Zoom is a cloud-based communication app that recently gained immense popularity due to the pandemic. Zoom has become the chosen tool for people to connect with each other virtually. The app is popularly known for its service that allows users to set up virtual video and audio conferences. Some of the capabilities that Zoom offers include live chat, webinars, and screen sharing.
On the login page, users are provided with several ways to sign in to Zoom. The login options are split into two sections, divided by a vertical line and the word ‘or’ in the middle of the page (figure1.1). The divider and the buttons act as signifiers to signal that this page affords logging in by using a zoom account or a third-party account. This page provides good feedback by changing the color of the input field and alerting the users when they input incorrect email or password (figure 1.2).
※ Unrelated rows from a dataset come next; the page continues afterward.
(* ===== verification/ArtifactDemo.v ===== *)
(** * The artifact service: concrete runs

    Witnesses of the theorems, and the behaviours their hypotheses exclude. *)

From S2P Require Import Prelude RustStr RustText UnixPath OrdMap Yaml Expression Instances Artifact ArtifactInv.
From S2P Require Import ArtifactProps.


(** ** Running events *)

Section checked.
Context `{AL : ArtifactLib}.

Definition compatible_b (t1 t2 : Task) : bool :=
  negb (bool_decide (task_id t1 = task_id t2)) || is_delete t1 || is_delete t2 ||
  match staged_block t1, staged_block t2 with
  | Some b1, Some b2 => negb (bool_decide (sha256_hex b1 = sha256_hex b2))
  | _, _ => false
  end.

Fixpoint pairwise_compatible_b (tasks : list Task) : bool :=
  match tasks with [] => true | task :: tasks => forallb (compatible_b task) tasks && pairwise_compatible_b tasks end.

Definition no_collision_b (state : ArtifactState) (task : Task) : bool :=
  match staged_block task, artifacts state !! task_id task with
  | Some block_id, Some a =>
      forallb (λ kv, negb (bool_decide (sha256_hex kv.1 = sha256_hex block_id)) || bool_decide (kv.1 = block_id))
        (map_to_list (ar_blocks a))
  | _, _ => true
  end.

Definition orderly_b (s : Service) : bool :=
  pairwise_compatible_b (sv_tasks s) && forallb (no_collision_b (sv_state s)) (sv_tasks s).

Definition abandons_rename_b (event : Event) (s : Service) : bool :=
  match event with
  | Abandon n => match sv_tasks s !! n with Some t => is_record t | None => false end
  | _ => false
  end.

Fixpoint run_checked (s : Service) (events : list Event) : option Service :=
  match events with
  | [] => Some s
  | event :: events =>
      s' ← service_step event s;
      if orderly_b s' && negb (abandons_rename_b event s) then run_checked s' events else None
  end.

Lemma compatible_b_true t1 t2 : compatible_b t1 t2 = true → compatible t1 t2.
Proof.
  unfold compatible_b, compatible. rewrite !orb_true_iff, negb_true_iff, bool_decide_eq_false.
  intros [[[H|H]|H]|H]; auto. right; right; right. destruct (staged_block t1) as [b1|], (staged_block t2) as [b2|]; try done.
  apply negb_true_iff, bool_decide_eq_false in H. eauto.
Qed.

Lemma orderly_b_true s : orderly_b s = true → orderly s.
Proof.
  unfold orderly_b, orderly. intros [H1 H2]%andb_true_iff. split.
  - clear H2. induction (sv_tasks s) as [|t tasks IH]; [done|]. simpl in *. apply andb_true_iff in H1 as [Ht H1].
    split; [|by apply IH]. apply Forall_forall. intros t' Hin. apply compatible_b_true.
    rewrite forallb_forall in Ht. by apply Ht, list_elem_of_In.
  - apply Forall_forall. intros t Hin. rewrite forallb_forall in H2. apply list_elem_of_In, H2 in Hin.
    intros block_id a Hb Ha other block Ho Hs. unfold no_collision_b in Hin. rewrite Hb, Ha, forallb_forall in Hin.
    specialize (Hin (other, block)). simpl in Hin. rewrite <-list_elem_of_In, elem_of_map_to_list in Hin.
    specialize (Hin Ho). apply orb_true_iff in Hin as [Hin|Hin].
    + apply negb_true_iff, bool_decide_eq_false in Hin. done.
    + by apply bool_decide_eq_true in Hin.
Qed.

Lemma orderly_run_cons s event s1 events s' :
  service_step event s = Some s1 → orderly s1 → ¬ abandons_rename event s → orderly_run s1 events s' →
  orderly_run s (event :: events) s'.
Proof.
  intros Hs Ho Hno Hrun. induction Hrun as [|events s2 e s3 _ IH H1 H2 H3].
  - change [event] with ([] ++ [event]). econstructor; [constructor|done..].
  - change (event :: events ++ [e]) with ((event :: events) ++ [e]). by econstructor.
Qed.

Lemma run_checked_orderly s events s' : run_checked s events = Some s' → orderly_run s events s'.
Proof.
  revert s; induction events as [|event events IH]; intros s; cbn [run_checked].
  { intros [= <-]. constructor. }
  intros (s1 & Hs & Hr)%bind_Some. destruct (orderly_b s1) eqn:Ho; [|done].
  destruct (abandons_rename_b event s) eqn:Ha; [done|]. simpl in Hr.
  eapply orderly_run_cons; [exact Hs|by apply orderly_b_true| |by apply IH].
  intros (n & id & size & -> & Hn). simpl in Ha. by rewrite Hn in Ha.
Qed.

(** The state after events that the check accepts. *)
Definition run_to (s : Service) (events : list Event) : Service := default s (run_checked s events).

Lemma run_to_orderly s events : is_some (run_checked s events) = true → orderly_run s events (run_to s events).
Proof.
  intros H. apply run_checked_orderly. unfold run_to. by destruct (run_checked s events).
Qed.
End checked.

(** ** An instance *)

#[local] Existing Instance demo_expressions.

(** Requests as [name] or [name:size]; the digest is the text itself. *)
#[local] Instance demo_artifacts : ArtifactLib := {|
  sha256_hex := λ s, s;
  jnum_u64 := λ n, if bool_decide (0 ≤ n ≤ u64_max)%Z then Some n else None;
  header_value := λ s, Ok s;
  parse_create := λ s, Ok (mkCreate "run" "job" s None 4);
  parse_finalize := λ s, match split_once ":" s with
                         | Some (name, size) => Ok (mkFinalize "run" "job" name (JString size) None)
                         | None => Err "expected a size"
                         end;
  parse_list := λ s, Ok (mkList "run" "job" None None);
  parse_named := λ s, Ok (mkNamed "run" "job" s);
|}.

Definition demo_state : ArtifactState :=
  mkArtifactState "http://127.0.0.1:1/" "token" "run" "job" (mkArtifactLimits 20 10) 1 ∅ (mkDisk ∅ ∅ ∅).

Lemma demo_started :
  start_service "http://127.0.0.1:1/" "token" "run" "job" (mkArtifactLimits 20 10) = Ok demo_state.
Proof. reflexivity. Qed.

Definition call (method body : string) : Event := Begin (Twirp method (Some "Bearer token") [Some body]).
Definition put (comp blockid : option string) (body : string) : Event :=
  Begin (PutBlob 1 "token" comp blockid None [Some body]).

(** Two blocks are uploaded at the same time, then listed, with a deletion of
    another artifact in between. *)
Definition demo_events : list Event :=
  [call "CreateArtifact" "logs"; call "CreateArtifact" "old";
   put (Some "block") (Some "b1") "hello"; put (Some "block") (Some "b2") " you"; Resume 1 "u1"; Resume 1 "u2";
   Resume 0 ""; Resume 0 "";
   call "DeleteArtifact" "old"; put (Some "blocklist") None "<Latest>b1</Latest><Latest>b2</Latest>";
   Resume 0 "u3"; Resume 0 ""; Resume 0 ""; Resume 0 ""; Resume 0 ""; Resume 0 ""; Resume 0 "";
   call "FinalizeArtifact" "logs:9"; Resume 0 ""; Resume 0 ""].

Definition demo_service : Service := run_to (mkService demo_state []) demo_events.

(** Later requests on the finalized artifact. *)
Definition demo_more : list Event :=
  [put None None "other"; put (Some "block") (Some "b1") "x"; call "CreateArtifact" "logs"; call "ListArtifacts" ""].

Definition no_artifact : ArtifactRecord := mkArtifact 0 "" "" ∅ false false 0 None.
Definition demo_artifact : ArtifactRecord := default no_artifact (artifacts (sv_state demo_service) !! 1%Z).

Lemma demo_artifact_Some : artifacts (sv_state demo_service) !! 1%Z = Some demo_artifact.
Proof.
  assert (is_some (artifacts (sv_state demo_service) !! 1%Z) = true) as H by (vm_compute; reflexivity).
  unfold demo_artifact. by destruct (artifacts (sv_state demo_service) !! 1%Z).
Qed.

Lemma finalized_artifacts_are_immutable_witness :
  ∃ content, intact (sv_state demo_service) 1 demo_artifact content ∧
    download_blob (sv_state demo_service) 1 (runtime_token (sv_state demo_service)) =
      set_download_headers (ar_size demo_artifact) (ar_mime_type demo_artifact) (ar_name demo_artifact) (Some content) ∧
    (∀ id' a', artifacts (sv_state demo_service) !! id' = Some a' → ar_name a' = ar_name demo_artifact → id' = 1%Z) ∧
    (artifacts (sv_state (run_to demo_service demo_more)) !! 1%Z = None ∨
     artifacts (sv_state (run_to demo_service demo_more)) !! 1%Z = Some demo_artifact ∧
     intact (sv_state (run_to demo_service demo_more)) 1 demo_artifact content).
Proof.
  apply (finalized_artifacts_are_immutable "http://127.0.0.1:1/" "token" "run" "job" (mkArtifactLimits 20 10) demo_state demo_events demo_service demo_more
           (run_to demo_service demo_more) 1 demo_artifact).
  - exact demo_started.
  - apply run_to_orderly. vm_compute. reflexivity.
  - apply run_to_orderly. vm_compute. reflexivity.
  - vm_compute. reflexivity.
  - exact demo_artifact_Some.
  - vm_compute. reflexivity.
Defined.

Example demo_download :
  download_blob (sv_state demo_service) 1 "token" =
    Ok (BlobServed "9" "application/zip" ("attachment; filename=" +:+ String "034" ("logs" +:+ String "034" "")) (Some "hello you")).
Proof. vm_compute. reflexivity. Qed.

Lemma block_list_roundtrip_witness :
  parse_block_list (render_list [("<?xml version='1.0'?><BlockList>", "Latest", "b1"); (" ", "Committed", "b2")] "</BlockList>") = Ok ["b1"; "b2"].
Proof.
  apply (block_list_roundtrip [("<?xml version='1.0'?><BlockList>", "Latest", "b1"); (" ", "Committed", "b2")] "</BlockList>").
  - done.
  - repeat constructor; try (by apply (bool_decide_unpack _)); vm_compute; reflexivity.
  - by apply (bool_decide_unpack _).
  - vm_compute. reflexivity.
Defined.

Definition demo_parts : list Part := [("b1", ["hel"; "lo"]); ("b2", [" you"])].
Definition demo_picked : list Part := [("b2", [" you"]); ("b1", ["hel"; "lo"])].
Definition demo_create : CreateArtifactRequest := mkCreate "run" "job" "logs" None 4.
Definition demo_finalize : FinalizeArtifactRequest := mkFinalize "run" "job" "logs" (JString "9") (Some "sha256: youhello").
Definition demo_xml : string := "<BlockList><Latest>b2</Latest><Latest>b1</Latest></BlockList>".

Lemma artifact_roundtrip_witness :
  ∃ s1 s2 s3 s4, create_artifact demo_state demo_create = (s1, Done (Ok (ArtifactCreated
      (base_url demo_state +:+ "_gitzero/artifacts/" +:+ pretty (next_id demo_state) +:+ "/blob?sig=" +:+ runtime_token demo_state)))) ∧
    serve_all "u" s1 (stage_request (next_id demo_state) (runtime_token demo_state) <$> demo_parts) =
      (s2, replicate (length demo_parts) (Ok BlobCreated)) ∧
    serve "u" s2 (list_request (runtime_token demo_state) (next_id demo_state) demo_xml) = (s3, Ok BlobCreated) ∧
    run_task 2 "u" s3 (finalize_artifact s3 demo_finalize) = (s4, Ok (ArtifactFinalized (pretty (next_id demo_state)))) ∧
    download_blob s4 (next_id demo_state) (runtime_token demo_state) =
      set_download_headers (sizes demo_picked) (ar_mime_type (new_artifact (next_id demo_state) demo_create)) (cr_name demo_create)
        (Some (picked_content demo_picked)).
Proof.
  apply (artifact_roundtrip 1 demo_state demo_create demo_parts demo_picked demo_xml demo_finalize "u").
  - exact (proj1 (start_service_ok _ _ _ _ _ _ demo_started)).
  - reflexivity.
  - by vm_compute.
  - by vm_compute.
  - split; [by apply (bool_decide_unpack _)|]. split; [repeat constructor|].
    unfold demo_parts. intros p q Hp Hq Heq. exact Heq.
  - by vm_compute.
  - by vm_compute.
  - unfold demo_parts, demo_picked. intros p. rewrite !elem_of_cons. naive_solver.
  - vm_compute. reflexivity.
  - apply Nat.leb_le. vm_compute. reflexivity.
  - by vm_compute.
  - reflexivity.
  - reflexivity.
  - reflexivity.
  - vm_compute. reflexivity.
  - intros hash [= <-]. reflexivity.
Defined.

(** ** What the discipline excludes *)

Fixpoint run_events (s : Service) (events : list Event) : option Service :=
  match events with
  | [] => Some s
  | event :: events => s' ← service_step event s; run_events s' events
  end.

(** An upload that checks the artifact before the finalization and ends after it
    replaces the content under the recorded digest. *)
Example late_upload_replaces_a_finalized_artifact :
  (λ s, (download_blob (sv_state s) 1 "token", ar_digest <$> artifacts (sv_state s) !! 1%Z)) <$>
    run_events (mkService demo_state [])
      [call "CreateArtifact" "logs"; put None None "hello"; Resume 0 "u1"; Resume 0 "";
       put None None "other"; call "FinalizeArtifact" "logs:5"; Resume 0 ""; Resume 0 ""; Resume 0 "u2"; Resume 0 ""] =
  Some (Ok (BlobServed "5" "application/zip" ("attachment; filename=" +:+ String "034" ("logs" +:+ String "034" "")) (Some "other")),
        Some (Some "sha256:hello")).
Proof. vm_compute. reflexivity. Qed.

(** A list may name a block more than once, and the limit of the run is not
    checked again: three artifacts of ten bytes under a limit of twenty. *)
Definition stage_five (id : Z) : list Event :=
  [call "CreateArtifact" (pretty id); Begin (PutBlob id "token" (Some "block") (Some "b") None [Some "12345"]); Resume 0 "u"; Resume 0 ""].

Definition list_twice (id : Z) : list Event :=
  [Begin (PutBlob id "token" (Some "blocklist") None None [Some "<Latest>b</Latest><Latest>b</Latest>"]);
   Resume 0 "u"; Resume 0 ""; Resume 0 ""; Resume 0 ""; Resume 0 ""; Resume 0 ""].

Example block_lists_exceed_the_run_limit :
  (λ s, (maximum_bytes (limits (sv_state s)), total_logical_size (artifacts (sv_state s)))) <$>
    run_events (mkService demo_state [])
      (stage_five 1 ++ stage_five 2 ++ stage_five 3 ++ list_twice 1 ++ list_twice 2 ++ list_twice 3) = Some (20, 30)%Z.
Proof. vm_compute. reflexivity. Qed.

(** Blocks staged after a blob was committed are not counted at all. *)
Example staged_blocks_exceed_the_run_limit :
  (λ s, (total_logical_size (artifacts (sv_state s)), block_sizes (from_option ar_blocks ∅ (artifacts (sv_state s) !! 1%Z)))) <$>
    run_events (mkService demo_state [])
      ([call "CreateArtifact" "logs"; put None None "1"; Resume 0 "u"; Resume 0 ""] ++
       mjoin ((λ b, [put (Some "block") (Some b) "123456789"; Resume 0 "u"; Resume 0 ""]) <$> ["b1"; "b2"; "b3"])) = Some (1, 27)%Z.
Proof. vm_compute. reflexivity. Qed.

(** A commit whose connection is closed between the renaming and the record
    leaves a blob that is longer than the record says. *)
Example abandoned_commit_leaves_another_blob :
  (λ s, (files (sv_state s) !! (1%Z, BlobFile), ar_size <$> artifacts (sv_state s) !! 1%Z, sv_tasks s)) <$>
    run_events (mkService demo_state [])
      [call "CreateArtifact" "logs"; put None None "1"; Resume 0 "u"; Resume 0 "";
       put (Some "block") (Some "b") "12345"; Resume 0 "u"; Resume 0 "";
       put (Some "blocklist") None "<Latest>b</Latest>"; Resume 0 "u"; Resume 0 ""; Resume 0 ""; Abandon 0] =
  Some (Some "12345", Some 1%Z, []).
Proof. vm_compute. reflexivity. Qed.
The discoverability of the homepage is good because of the design hierarchy. The icons, the colors, the size, and the captions aid in establishing the hierarchy (figure 2.1). The top navigation bar also gives a clear indication that the user is currently on the homepage. The system facilitates good feedback by highlighting the part that the user is currently on. There is one issue on the setting button (figure 2.1). It’s not noticeable as a button because of its placement. It doesn’t work as a good signifier and pretty hard to discover. For better clarity, the setting button should be placed aligned with the top navigation bar (figure 2.2).
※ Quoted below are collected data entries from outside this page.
(* ===== verification/JobContext.v ===== *)
(** * The contexts of a job (crates/gitzero-agent, executor.rs)

    The environment and the expression context of a job: the event, the secrets
    and inputs a reusable workflow receives, matrices that are evaluated at run
    time and the concurrency group of a job.  An error is the outermost message,
    as [anyhow] displays it. *)

From S2P Require Import Prelude RustStr UnixPath OrdMap Yaml Expression Evaluate Templates Workflow Permissions.
From S2P Require Import Matrix Expansion Scheduler RustText CommandFile Protocol.

(** [serde_json] between the crates: a [serde_json::Value] the workflow crate
    stores is a [JValue], and numbers are built and displayed. *)
Class JsonInterop `{VT : ValueTypes} `{EL : ExpressionLib} := {
  json_value : json → JValue;
  jnum_of_u64 : Z → jnum;
  jnum_display : jnum → string;
  yaml_of_json : JValue → outcome string Value;        (** [serde_yaml_ng::to_value] *)
}.

Section job_context.
Context `{VL : ValueLib} `{EL : ExpressionLib} `{JL : !JsonLib} `{JI : !JsonInterop}.
Context (hash_files : string → list string → outcome ExpressionError string).

Notation Environment := (gmap string string).
Notation Outputs := (gmap string (gmap string string)).

Definition jobject (entries : list (string * JValue)) : JValue := JObject (btree_collect entries).
Definition jnumber (n : Z) : JValue := JNumber (jnum_of_u64 n).
Definition jstrings (m : gmap string string) : JValue := JObject (JString <$> m).

(** [context.insert_json(...)?] *)
Definition insert_json_root (name : string) (value : JValue) (context : EvaluationContext) : outcome string EvaluationContext :=
  let '(context, result) := insert_json context name value in
  map_err display_error result ;? Ok context.

Definition render_or (message : string) (context : EvaluationContext) (template : string) : outcome string string :=
  map_err (λ _, message) (render hash_files context template).

(** ** The event *)

Definition repository_name {J : Type} (run : RunSpec J) : string :=
  rs_owner (run_repository run) +:+ "/" +:+ rs_name (run_repository run).

Definition github_event (run : RunSpec JValue) : JValue :=
  let pull := run_pull_request run in
  let synthetic := jobject
    [("action", JString (prs_action pull));
     ("number", jnumber (prs_number pull));
     ("installation", jobject [("id", jnumber (run_installation_id run))]);
     ("pull_request", jobject
       [("number", jnumber (prs_number pull));
        ("merged", JBool (bool_decide (prs_action pull = "closed") && starts_with "refs/heads/" (prs_execution_ref pull)));
        ("merge_commit_sha", JString (prs_merge_sha pull));
        ("head", jobject [("sha", JString (prs_head_sha pull)); ("ref", JString (prs_head_ref pull))]);
        ("base", jobject [("sha", JString (prs_base_sha pull)); ("ref", JString (prs_base_ref pull))])]);
     ("repository", jobject
       [("name", JString (rs_name (run_repository run)));
        ("full_name", JString (repository_name run));
        ("clone_url", JString (rs_clone_url (run_repository run)));
        ("owner", jobject [("login", JString (rs_owner (run_repository run)))])])] in
  match run_event run with
  | JObject event => if bool_decide (event = ∅) then synthetic else run_event run
  | _ => synthetic
  end.

(** [Value::pointer] with names that are not indices. *)
Fixpoint pointer (names : list string) (value : JValue) : option JValue :=
  match names with
  | [] => Some value
  | name :: names => match value with JObject m => m !! name ≫= pointer names | _ => None end
  end.

Definition event_scalar (event : JValue) (names : list string) : string :=
  match pointer names event with
  | Some (JString value) => value
  | Some (JNumber value) => jnum_display value
  | Some (JBool value) => if value then "true" else "false"
  | _ => ""
  end.

Definition synthetic_run_id {J : Type} (run : RunSpec J) : string := pretty (run_id run).

Definition effective_run_number {J : Type} (run : RunSpec J) : Z :=
  if bool_decide (run_number run = 0)%Z then prs_number (run_pull_request run) else run_number run.

Definition execution_ref_name {J : Type} (run : RunSpec J) : string :=
  let execution_ref := prs_execution_ref (run_pull_request run) in
  match strip_prefix "refs/heads/" execution_ref with
  | Some name => name
  | None => default execution_ref (strip_prefix "refs/pull/" execution_ref)
  end.

(** [std::env::consts::ARCH] *)
Definition runner_arch (arch : string) : string :=
  if bool_decide (arch = "aarch64") then "ARM64" else if bool_decide (arch = "x86_64") then "X64" else arch.

(** ** Environments *)

Definition github_workflow_environment {J : Type} (run : RunSpec J) (plan : ExecutionPlan) : Environment :=
  btree_collect
    [("GITHUB_WORKFLOW", ep_workflow_name plan);
     ("GITHUB_WORKFLOW_REF", repository_name run +:+ "/" +:+ ep_workflow_path plan +:+ "@" +:+
                             prs_execution_ref (run_pull_request run));
     ("GITHUB_WORKFLOW_SHA", prs_merge_sha (run_pull_request run))].

(** The event is also written to [event.json]. *)
Definition github_environment (arch : string) (run : RunSpec JValue) (repository_dir run_dir tool_cache runner_name : string)
    : Environment :=
  let event := github_event run in
  let pull := run_pull_request run in
  btree_collect
    [("CI", "true");
     ("GITHUB_ACTIONS", "true");
     ("GITHUB_ACTOR", event_scalar event ["sender"; "login"]);
     ("GITHUB_ACTOR_ID", event_scalar event ["sender"; "id"]);
     ("GITHUB_API_URL", "https://api.github.com");
     ("GITHUB_EVENT_NAME", "pull_request");
     ("GITHUB_EVENT_PATH", join run_dir "event.json");
     ("GITHUB_SHA", prs_merge_sha pull);
     ("GITHUB_REF", prs_execution_ref pull);
     ("GITHUB_REF_NAME", execution_ref_name run);
     ("GITHUB_REF_PROTECTED", "false");
     ("GITHUB_REF_TYPE", "branch");
     ("GITHUB_HEAD_REF", prs_head_ref pull);
     ("GITHUB_BASE_REF", prs_base_ref pull);
     ("GITHUB_REPOSITORY", repository_name run);
     ("GITHUB_REPOSITORY_ID", event_scalar event ["repository"; "id"]);
     ("GITHUB_REPOSITORY_OWNER", rs_owner (run_repository run));
     ("GITHUB_REPOSITORY_OWNER_ID", event_scalar event ["repository"; "owner"; "id"]);
     ("GITHUB_RETENTION_DAYS", "30");
     ("GITHUB_RUN_ATTEMPT", "1");
     ("GITHUB_RUN_ID", synthetic_run_id run);
     ("GITHUB_RUN_NUMBER", pretty (effective_run_number run));
     ("GITHUB_SERVER_URL", "https://github.com");
     ("GITHUB_GRAPHQL_URL", "https://api.github.com/graphql");
     ("GITHUB_TRIGGERING_ACTOR", event_scalar event ["sender"; "login"]);
     ("GITHUB_WORKSPACE", repository_dir);
     ("RUNNER_OS", "macOS");
     ("RUNNER_ARCH", runner_arch arch);
     ("RUNNER_NAME", runner_name);
     ("RUNNER_ENVIRONMENT", "self-hosted");
     ("RUNNER_TEMP", join run_dir "_temp");
     ("RUNNER_TOOL_CACHE", tool_cache);
     ("AGENT_TOOLSDIRECTORY", tool_cache)].

Definition render_environment (source : Environment) (context : EvaluationContext) : outcome string Environment :=
  let? rendered := traverse (λ '(key, value),
    let? value := render_or ("render environment variable '" +:+ key +:+ "'") context value in Ok (key, value))
    (btree_iter source) in
  Ok (btree_collect rendered).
When the user clicks the ‘New Meeting’ button, the user receives feedback to choose ‘Join with Computer Audio’ or ‘Test Speaker and Microphone’. By utilizing the concept of knowledge in the world, the process to join an audio meeting is relatively easy. After the user clicks on ‘Join with Computer Audio’, the user receives a reminder that they are using their computer audio which indicates good feedback.
The preview of the contents that can be shared on the screen acts as a signifier. By adding thumbnails to each shareable screen, the user can easily identify which screen they are willing to share. The user can click on the ‘share’ button to share the screen or double click on the selection, utilizing the concept of knowledge in the head. The user receives an alert on the top part of the screen and the navigation bar on the bottom moves to the top once they start sharing their screen as a part of feedback (figure 4.2).
To end the meeting, the user has to click on the ‘end’ button. The user will then receive two options to click: one is ‘End Meeting For All’ and the other one is ‘Leave Meeting’ (figure 5.1). The buttons work as signifiers. The ‘End Meeting For All’ button informs the user that clicking this button will completely close the meeting room, while the ‘Leave Meeting’ button informs the user that the meeting room will continue without the initial host. The problem arises when these two functions are treated in the same behavior. When the user clicks on either one of the buttons, the feedback that the user receives is the same; The meeting window closes and the user is directed to the homepage. It’s a good idea to give an alert when the ‘End Meeting for All’ button is clicked to prevent any major error from happening (figure 5.2)
Zoom has become a replacement for face-to-face interaction. The application is used widely across the business industry and for personal matters. Knowing this, it’s necessary for the user to know exactly what they are sharing and how to share it. Zoom does a really good job of helping the user to navigate the system by providing feedback and signifier. There are things that can be improved, such as error prevention and minor usability issues. However, it does not impact the experience of using Zoom in any major way.